Revolution may be possible, but it didn’t happen in France in 1968. Classic Marxists insist that revolutionaries have to slowly build their bases and develop their ideology. None of this happened that year. There was simply an explosion against a suffocatingly stagnant society. The result was reform, not revolution. It was only the students who had wanted revolution. They had not sold the idea to the workers or the larger society, which, to paraphrase Camus’s comment in the early 1950s, so longed for peace that they were willing to accept inequities. The universities became slightly more democratic; teachers and students could talk. The society left the nineteenth century and entered the late twentieth century, but for Europe this turned out to be a time of tremendous materialism and little of the spiritualism for which the young students had hoped.

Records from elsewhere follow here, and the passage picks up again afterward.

(** * Kumiko panel pipeline: a shallow embedding of [lib/page.py]

    The development follows the methods of class [Page] one by one.  A panel
    is the record of its four edges; the page's mutable [panels] list is a
    [list Panel] threaded through the passes, and a pass that mutates panel
    objects in place ([deoverlap_panels], [expand_panels]) addresses them by
    their position in that list.  Python exceptions are explicit results.

    [lib/panel.py] is not part of the sources at hand.  The geometric
    predicates of [Panel] that the passes call are modelled from the
    specification and marked as such; the neighbour search is kept abstract
    (a type class) and instantiated from the specification where a concrete
    page is evaluated. *)

From Stdlib Require Import ZArith QArith Lia String.
From stdpp Require Import base list.

Local Open Scope Z_scope.

(** ** Panels *)

(** The four edges of a panel: [x] left, [y] top, [r] right, [b] bottom. *)
Record Panel : Type := mkPanel { px : Z; py : Z; pr : Z; pb : Z }.

(** Modelled from the spec: [Panel.__eq__] and [Panel.__hash__] (lib/panel.py)
    are equality by value of the four edges, which is Leibniz equality on
    the record. *)
#[global] Instance Panel_eq_dec : EqDecision Panel.
Proof. solve_decision. Defined.

(** [Panel.w()] and [Panel.h()]. *)
Definition w (p : Panel) : Z := pr p - px p.
Definition h (p : Panel) : Z := pb p - py p.

(** Modelled from the spec: [Panel.from_xyrb] (lib/panel.py) builds the
    panel with the given four edges. *)
Definition from_xyrb (x y r b : Z) : Panel := mkPanel x y r b.

(** Modelled from the spec: the constructor [Panel(xywh = [x, y, w, h])]
    (lib/panel.py) sets [r = x + w] and [b = y + h]. *)
Definition from_xywh (x y w0 h0 : Z) : Panel := mkPanel x y (x + w0) (y + h0).

(** The edge names used by [getattr] and [setattr] in [expand_panels]. *)
Inductive Dir : Type := DX | DY | DR | DB.

#[global] Instance Dir_eq_dec : EqDecision Dir.
Proof. solve_decision. Defined.

Definition getattr (p : Panel) (d : Dir) : Z :=
  match d with DX => px p | DY => py p | DR => pr p | DB => pb p end.

Definition setattr (p : Panel) (d : Dir) (v : Z) : Panel :=
  match d with
  | DX => mkPanel v (py p) (pr p) (pb p)
  | DY => mkPanel (px p) v (pr p) (pb p)
  | DR => mkPanel (px p) (py p) v (pb p)
  | DB => mkPanel (px p) (py p) (pr p) v
  end.

(** ** Page configuration *)

(** What [Page.__init__] stores besides the panels: [img_size = [W, H]],
    [numbering] and [small_panel_ratio].  The ratio is a Python float in the
    source and an exact rational here. *)
Record PageCfg : Type := mkCfg {
  img_w : Z;
  img_h : Z;
  numbering : string;
  small_panel_ratio : Q
}.

(** [Page.DEFAULT_MIN_PANEL_SIZE_RATIO = 1 / 15]. *)
Definition DEFAULT_MIN_PANEL_SIZE_RATIO : Q := 1 # 15.

(** The shorter page dimension [S = min(W, H)] of the specification. *)
Definition short_side (cfg : PageCfg) : Z := Z.min (img_w cfg) (img_h cfg).

(** Modelled from the spec: [Panel.is_small] (lib/panel.py), "w < S * ratio
    or h < S * ratio". *)
Definition small_threshold (cfg : PageCfg) : Q :=
  (inject_Z (short_side cfg) * small_panel_ratio cfg)%Q.

Definition is_small (cfg : PageCfg) (p : Panel) : bool :=
  negb (Qle_bool (small_threshold cfg) (inject_Z (w p)))
  || negb (Qle_bool (small_threshold cfg) (inject_Z (h p))).

(** Modelled from the spec: [Panel.is_close] (lib/panel.py), "minimum
    bounding-box edge distance <= S/10 and the panels are roughly aligned on
    at least one axis (overlap projected on that axis > 0)". *)
Definition proj_overlap_x (p q : Panel) : Z := Z.min (pr p) (pr q) - Z.max (px p) (px q).
Definition proj_overlap_y (p q : Panel) : Z := Z.min (pb p) (pb q) - Z.max (py p) (py q).

Definition edge_distance (p q : Panel) : Z :=
  Z.max (Z.max 0 (- proj_overlap_x p q)) (Z.max 0 (- proj_overlap_y p q)).

Definition is_close (cfg : PageCfg) (p q : Panel) : bool :=
  (10 * edge_distance p q <=? short_side cfg)
  && ((0 <? proj_overlap_x p q) || (0 <? proj_overlap_y p q)).

(** Modelled from the spec: [Panel.contains] (lib/panel.py), "true iff other
    lies fully inside self's rectangle (edges inclusive)". *)
Definition contains (p q : Panel) : bool :=
  (px p <=? px q) && (py p <=? py q) && (pr q <=? pr p) && (pb q <=? pb p).

(** Modelled from the spec: [Panel.merge] (lib/panel.py), "smallest
    enclosing rectangle of both". *)
Definition merge (p q : Panel) : Panel :=
  mkPanel (Z.min (px p) (px q)) (Z.min (py p) (py q))
          (Z.max (pr p) (pr q)) (Z.max (pb p) (pb q)).
(** * Version store, advisory lock and executor of the Oracle and SQL Server
      migration drivers

    Shallow embedding of [database/oracle/oracle.go] and
    [database/mssql/mssql.go].  The two drivers talk to a SQL backend through
    Go's [database/sql]; the backend is modelled by a [World] that holds the
    committed database, the state of the connection pool, a script of the
    faults the backend is going to report and the trace of every command the
    drivers sent.  Driver methods are computations in a state monad whose
    state pairs the receiver with that world.

    A transaction works on its own copy of the content, which replaces the
    committed content at [Commit] and is dropped at [Rollback], as
    [database/sql] promises of a [Tx].  An Oracle backend makes one
    exception, which [Tx_Exec_DDL] models: a data definition statement, and
    [TRUNCATE TABLE] is one, is committed as soon as it is executed.
    Versions are Go's [int]; the drivers compare and print them and do no
    arithmetic on them, so they live in [Z]; [fits_int] singles out the
    values that [int] holds on every platform. *)

From Stdlib Require Import Ascii.
From stdpp Require Import base strings gmap list pretty.

Set Warnings "-register-all".

Local Open Scope string_scope.
Local Open Scope list_scope.
Local Open Scope Z_scope.

(** ** A small state monad *)

Definition St (S A : Type) : Type := S -> A * S.

Definition ret {S A : Type} (a : A) : St S A := fun s => (a, s).

Definition bind {S A B : Type} (c : St S A) (k : A -> St S B) : St S B :=
  fun s => let (a, s') := c s in k a s'.

Definition gets {S A : Type} (f : S -> A) : St S A := fun s => (f s, s).

Definition modify {S : Type} (f : S -> S) : St S unit := fun s => (tt, f s).

Declare Scope st_scope.
Delimit Scope st_scope with st.
Notation "x <- c ;; k" := (bind c (fun x => k))
  (at level 100, c at next level, right associativity) : st_scope.
Notation "c ;;; k" := (bind c (fun _ => k))
  (at level 100, right associativity) : st_scope.
Local Open Scope st_scope.

(** ** Go errors

    The values of Go's [error] interface that the drivers build or receive.
    [ErrNoRows], [ErrConnDone] and [ErrDBClosed] are those of [database/sql];
    [Errorf msg] is a plain error with the text [msg].  [VendorError] is the
    backend driver's native error object, the only one that implements the
    vendor interface ([OraErr] for Oracle, [SQLError] for SQL Server).
    [ErrLocked] and [DatabaseError] are [database.ErrLocked] and
    [database.Error] of package [database], whose file is not among the
    sources: the error of a lock already held, and the record of the fields
    [OrigErr], [Err] and [Query] that the drivers fill (the empty string for
    a field left unset).  [ErrorfConnDb] is the value of
    [fmt.Errorf("conn: %v, db: %v", _, _)] and [MultiError] that of
    [multierror.Append]. *)
Inductive error : Type :=
| ErrNoRows
| ErrConnDone
| ErrDBClosed
| ErrLocked
| Errorf (msg : string)
| VendorError (code : Z) (message : string)
| DatabaseError (OrigErr : option error) (Err : string) (Query : string)
| ErrorfConnDb (connErr dbErr : option error)
| MultiError (errs : list error).

(** The query attached to an error, when it is a [database.Error]. *)
Definition error_query (e : error) : option string :=
  match e with
  | DatabaseError _ _ q => Some q
  | _ => None
  end.

(** The code and message of an error of the vendor's own type. *)
Definition vendor_error (e : error) : option (Z * string) :=
  match e with
  | VendorError c m => Some (c, m)
  | _ => None
  end.

(** Modelled from the spec: [database.NilVersion], a constant of package
    [database] whose file is not among the sources: the reserved sentinel
    that denotes that no migration has been applied, distinct from any real
    version (real versions pass the drivers' guard [version >= 0]). *)
Definition NilVersion : Z := -1.

(** ** The backend *)

(** A row of the control table; [dirty] is stored as a number. *)
Record Row : Type := mkRow { row_version : Z; row_dirty : Z }.

Record Database : Type := mkDatabase {
  tables : gmap string (list Row);
  procedures : gset string;
}.

(** The vendor's errors for a missing table, a duplicate primary key and a
    missing procedure.  No definition inspects the code or the text. *)
Definition no_such_table : error := VendorError 1 "no such table".
Definition duplicate_key : error := VendorError 2 "duplicate key".
Definition no_such_procedure : error := VendorError 3 "no such procedure".

Definition set_tables (f : gmap string (list Row) -> gmap string (list Row))
    (db : Database) : Database :=
  {| tables := f (tables db); procedures := procedures db |}.

(** [TRUNCATE TABLE t] *)
Definition truncate_table (t : string) (db : Database) : error + Database :=
  match tables db !! t with
  | None => inl no_such_table
  | Some _ => inr (set_tables (insert t []) db)
  end.

Definition has_version (v : Z) (rows : list Row) : bool :=
  existsb (fun r => row_version r =? v) rows.

(** [INSERT INTO t (version, dirty) VALUES (v, d)]; [version] is the primary
    key of the table. *)
Definition insert_row (t : string) (r : Row) (db : Database) : error + Database :=
  match tables db !! t with
  | None => inl no_such_table
  | Some rows =>
      if has_version (row_version r) rows then inl duplicate_key
      else inr (set_tables (insert t (rows ++ [r])) db)
  end.

(** The first row of [t], as [SELECT TOP 1] and [WHERE ROWNUM = 1] give it. *)
Definition select_first (t : string) (db : Database) : error + Row :=
  match tables db !! t with
  | None => inl no_such_table
  | Some [] => inl ErrNoRows
  | Some (r :: _) => inr r
  end.

(** [DROP TABLE IF EXISTS t] *)
Definition drop_table_if_exists (t : string) (db : Database) : error + Database :=
  inr (set_tables (delete t) db).

(** Creates the empty table [t] unless it exists. *)
Definition create_table_if_not_exists (t : string) (db : Database) : error + Database :=
  match tables db !! t with
  | None => inr (set_tables (insert t []) db)
  | Some _ => inr db
  end.

(** [CREATE OR REPLACE procedure p] *)
Definition create_procedure (p : string) (db : Database) : error + Database :=
  inr {| tables := tables db; procedures := {[ p ]} ∪ procedures db |}.

(** [BEGIN p(..); END;] where [body] is what the procedure does. *)
Definition call_procedure (p : string) (body : Database -> error + Database)
    (db : Database) : error + Database :=
  if decide (p ∈ procedures db) then body db else inl no_such_procedure.

(** The names of the tables of the database. *)
Definition table_names (db : Database) : list string :=
  (map_to_list (tables db)).*1.

(** A dedicated connection is a number; the pool is a single handle. *)
Definition Conn : Type := nat.
Inductive DB : Type := Pool.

Cohn-Bendit thought he would be able to return to France in a few weeks, but it was ten years before he was allowed back in. “It saved me,” Cohn-Bendit said of his expulsion. “Becoming so famous so quickly, it is difficult to find yourself. In Germany I had to reconstruct myself.”
In September, while the Frankfurt Book Fair was honoring Léopold S. Senghor, president of Senegal, to the strings of a Mozart quartet inside a Frankfurt church, thousands were outside being pushed away by police water cannons while shouting, “Freidenspreis macht Senghor Weiss”—The freedom prize makes Senghor white, it whitewashes him. The students were protesting this peace award going to a leader whose regime was extremely repressive to students. While bottles and rocks flew and the police tried to contain the crowd, a small redheaded man, the reconstructed Dany the Red, leaped over the metal police barricades and was beaten a few times with a rubber truncheon on the way to being arrested.
When it was time for Cohn-Bendit to appear before a judge, he realized that by coincidence, it was the same week as the scheduled trial in Warsaw of the Polish student movement leaders Jacek Kuroń and Karol Modzelewski. Such things had been watched closely back in Paris, especially championed by Alain Krivine and the JCR, who would frequently chant in demonstrations, “Free Kuroń and Modzelewski.” Back in the days when police breaking onto a campus was unthinkable in France, the Trotskyites used to circulate this joke: Who are the best-educated police in the world? The answer: The Polish, because they are always going to the university.
When Cohn-Bendit went before the judge in a Frankfurt courtroom crowded with his young followers and the judge asked his name, Cohn-Bendit sensed that he had the moment and the audience. He answered in a clear, loud voice, “Kuroń and Modzelewski.”